– О, непременно, мистер Сомс; можете на меня положиться. Так приятно было повидать вас. Кухарка будет в восторге, когда я ей расскажу.
Сомс пожал ей руку и пошел вниз. Добрых две минуты он простоял перед вешалкой, на которую столько раз вешал свою шляпу. «Так все проходит, – думал он. – Проходит и начинается сызнова. Бедный старик!» И он прислушался – вдруг отдастся в колодце лестницы, как волочит Тимоти свою лошадку; или выглянет из-за перил призрак старческого лица и старый голос скажет: «Ах, милый Сомс, это ты! А мы только что говорили, что не видели тебя целую неделю!» Ничего, ничего! Только запах камфоры да столб роящейся пыли в луче, проникшем сквозь полукруглое окно над дверью. Милый, старый дом! Мавзолей! И, повернувшись на каблуках, Сомс вышел и поспешил на вокзал.
V
Родная земля
ppp
Он на своей родной земле,
Его зовут… Вэл Дарти[41].
Такого рода чувство испытывал Вэл Дарти на сороковом году своей жизни, когда он в тот же четверг рано поутру выходил из старинного дома, купленного им на северных склонах сэссекских Меловых гор. Направлялся он в Ньюмаркет, где был в последний раз осенью 1899 года, когда удрал из Оксфорда на скачки. Он остановился в дверях поцеловать на прощание жену и засунуть в карман бутылку портвейна.
– Не перетруждай ногу, Вэл, и не играй слишком рьяно.

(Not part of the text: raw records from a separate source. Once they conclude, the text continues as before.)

Lemma tool_results_follow_their_calls_witness :
  converse (openaiToolResultMessage demo_output) demo_reply [OUser "go"]
    [openai_run demo_decode "n1" None [mkOChunk no_usage [mkChoice "" [mkDelta 0 "" "read_file" "{te"] ""]; mkOChunk no_usage [mkChoice "" [mkDelta 0 "" "" "xt}p"] "tool_calls"]] None] =
    [OUser "go"; OAssistantCall "n1" "read_file" "{text}p"; OTool "{}" "n1"] /\
  exists l, [OAssistantCall "n1" "read_file" "{text}p"; OTool "{}" "n1"] = l /\ paired (openai_announces demo_decode) openai_answers l.
Proof.
  split; [vm_compute; reflexivity|].
  destruct (proj1 (proj2 (tool_results_follow_their_calls demo_decode demo_output demo_reply ltac:(by intros c))) []
    [("n1", [mkOChunk no_usage [mkChoice "" [mkDelta 0 "" "read_file" "{te"] ""]; mkOChunk no_usage [mkChoice "" [mkDelta 0 "" "" "xt}p"] "tool_calls"]], None)]) as (l & Hl & Hp).
  exists l. split; [|exact Hp]. rewrite app_nil_l in Hl. rewrite <-Hl. vm_compute. reflexivity.
Defined.

Definition spoken_hist : list Turn := [mkTurn "s" 0 "user" "{text}hi" None; mkTurn "s" 2 "assistant" "{text}hello" None].

Lemma providers_see_same_conversation_witness :
  omap oview (openaiHistoryToMessages demo_decode "be brief" spoken_hist "bye" [mkImage "image/png" "abc"]) =
    [("user", "hi", []); ("assistant", "hello", []); ("user", "bye", ["data:image/png;base64,YWJj"])] /\
  aview <$> anthropicHistoryToMessages demo_decode spoken_hist "bye" [mkImage "image/png" "abc"] =
    omap oview (openaiHistoryToMessages demo_decode "be brief" spoken_hist "bye" [mkImage "image/png" "abc"]).
Proof.
  split; [vm_compute; reflexivity|]. apply (providers_see_same_conversation demo_decode "be brief" spoken_hist).
  apply Forall_cons. split; [by left|]. apply Forall_cons. split; [right; split; [done|]; vm_compute; congruence|constructor].
Defined.

(** A compaction's summary reaches Gemini, but is dropped by the other two. *)
Lemma summary_is_dropped :
  let t := mkTurn "s" 0 RoleSystemSummary "{text}what happened so far" None in
  anthropic_turn demo_decode t = None /\ openai_turn demo_decode t = None /\
  turnToContent demo_decode t = Some (mkContent "user" [GText "what happened so far"]).
Proof. vm_compute. auto. Qed.

(** A negative retry count is not turned into none: the SDK's default stays. *)
Lemma negative_retries_keep_default p t : oa_retries (NewOpenAITranslator p "" "" t 0 (-1)) = None /\ an_retries (NewAnthropicTranslator p "" t 0 (-1) 0) = None.
Proof. done. Qed.

(** Text the model wrote in front of a tool call is shown to the user but is not
    part of the conversation it continues. *)
Lemma preamble_is_forgotten :
  let s := anthropic_run demo_decode None
    [BlockStart 0 "text" "" ""; BlockDelta 0 "text_delta" "First I read it." "" ""; BlockStop 0; BlockStart 1 "tool_use" "t1" "read_file"; BlockStop 1; MessageDelta "tool_use" 0] None in
  sg_events s = [text_event "First I read it."; call_event (mkToolCall "t1" "read_file" [])] /\ sg_append s = [AAssistant [BToolUse "t1" [] "read_file"]].
Proof. vm_compute. auto. Qed.
(* ===== verification/AdminClient.v ===== *)
(** * The settings client of the phone (internal/mobile/state/admin.go)

    The three requests of the client and what it makes of the answers, and the
    way of a change from the editor (ConfigEditor.v) to the override file of the
    server (ConfigApi.v).  JSON and the transport are parameters. *)

From S2P Require Import Prelude GoString GoConv GoNum Event Auth Registry Config ConfigSpec ConfigApi ConfigApiSpec UrlQuery Onboard ConfigEditor.

Record AdminClient := mkClient { ac_base : string; ac_token : string }.

Definition NewAdminClient (parse : string -> option URL) (print : URL -> string) (baseURL token : string) : result admin_error AdminClient :=
  base ← DeriveHTTPBase parse print baseURL; Ok (mkClient base token).

Record admin_request := mkAdminReq { aq_Method : string; aq_URL : string; aq_Headers : list (string * string); aq_Body : option string }.

Inductive answer := NotBuilt (e : string) | NoAnswer (e : string) | Answer (status : Z) (body : string).

(** [io.LimitReader(resp.Body, 1<<20)] *)
Definition limit_body (body : string) : string := if (zlen body <=? 2 ^ 20)%Z then body else str_take (Z.to_nat (2 ^ 20)) body.

Record ApplyConfigResult := mkApplied { Applied : Z; RequiresRestart : bool }.

Inductive apply_error :=
| ApplyConfigError (Status : Z) (Message : string) (EnvVar : string)
| ApplyFailed (msg : string).

(** [Error()] *)
Definition apply_error_text (e : apply_error) : string :=
  match e with
  | ApplyConfigError st msg k =>
      if String.eqb k "" then "state: /admin/config " +:+ Itoa st +:+ ": " +:+ msg
      else "state: /admin/config " +:+ Itoa st +:+ " (" +:+ k +:+ "): " +:+ msg
  | ApplyFailed msg => msg
  end.

Section client.
Variable decode_snapshot : string -> option ConfigSnapshot.
Variable decode_applied : string -> option (Z * bool).
Variable decode_error : string -> option (string * string).          (* {error, env_var} *)
Variable marshal_put : gmap string string -> list string -> string.

Definition fetch_request (c : AdminClient) : admin_request :=
  mkAdminReq "GET" (ac_base c +:+ "/admin/config") [("Authorization", "Bearer " +:+ ac_token c); ("Accept", "application/json")] None.

Definition FetchConfig (ans : answer) : result string ConfigSnapshot :=
  match ans with
  | NotBuilt e => Err ("state: build request: " +:+ e)
  | NoAnswer e => Err ("state: GET /admin/config: " +:+ e)
  | Answer st body =>
      let body := limit_body body in
      if negb (st =? 200)%Z then Err ("state: /admin/config " +:+ Itoa st +:+ ": " +:+ TrimSpace body)
      else match decode_snapshot body with None => Err "state: decode /admin/config" | Some cs => Ok cs end
  end.

(** Nil maps and slices are sent as empty ones. *)
Definition apply_request (c : AdminClient) (changes : option (gmap string string)) (reset : option (list string)) : admin_request :=
  mkAdminReq "PUT" (ac_base c +:+ "/admin/config")
    [("Authorization", "Bearer " +:+ ac_token c); ("Content-Type", "application/json"); ("Accept", "application/json")]
    (Some (marshal_put (default ∅ changes) (default [] reset))).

Ее грудь прижалась к его груди, глаза глядели в его глаза, и Вэл чувствовал, что и нога его и карман в безопасности. Он не должен зарываться: Холли всегда права, у нее врожденное чувство меры. Других это могло удивлять, но Вэл не видел ничего странного в том, что он, хоть и был наполовину Дарти, в течение двадцати лет сохранял нерушимую верность своей троюродной сестре с того дня, как романтически женился на ней в Южной Африке, в разгар войны; и, сохраняя верность, не испытывал скуки, не считал, что приносит жертву: Холли была такая живая, так всегда лукаво опережала его в смене настроений. Будучи в кровном родстве, они решили, – вернее, Холли решила – не заводить детей, и она хоть и поблекла немного, но все же сохранила свою внешность, свою гибкость, тон своих темных волос. Вэла больше всего восхищало, что она живет своей собственной жизнью, направляя при этом и его жизнь и с каждым годом совершенствуясь в верховой езде. Она не забросила музыку, очень много читала – романы, стихи, всякую всячину. Там, на их ферме в Южной Африке, она замечательно ухаживала за больными – за чернокожими женщинами и их ребятишками. Она по-настоящему умна, но не выставляет этого напоказ, не важничает. Не отличаясь особой скромностью, Вэл, однако, пришел к сознанию, что Холли выше его, и он ей с легким сердцем прощал это – большая уступка со стороны мужчины. Следует также отметить, что, когда бы он ни смотрел на нее, Холли всегда это знала, она же часто смотрела на него, когда он этого не замечал.
Он поцеловал ее на крыльце, потому что не должен был целовать ее на платформе, хотя она провожала его на станцию, чтобы отвести назад машину. Загорев и покрывшись морщинами под жарким солнцем колоний и в борьбе с постоянным коварством лошадей, связанный своей ногой, поврежденной в бурской войне (и, может быть, спасшей ему жизнь в мировой войне), Вэл, однако, мало изменился со времени своего сватовства – та же была у него открытая, пленительная улыбка, только ресницы стали, пожалуй, еще темнее и гуще, но так же мерцали сквозь них светло-серые глаза, да веснушки выступали резче, да волосы на висках начали седеть. Он производил впечатление человека, долго жившего в солнечном климате деятельной жизнью лошадника.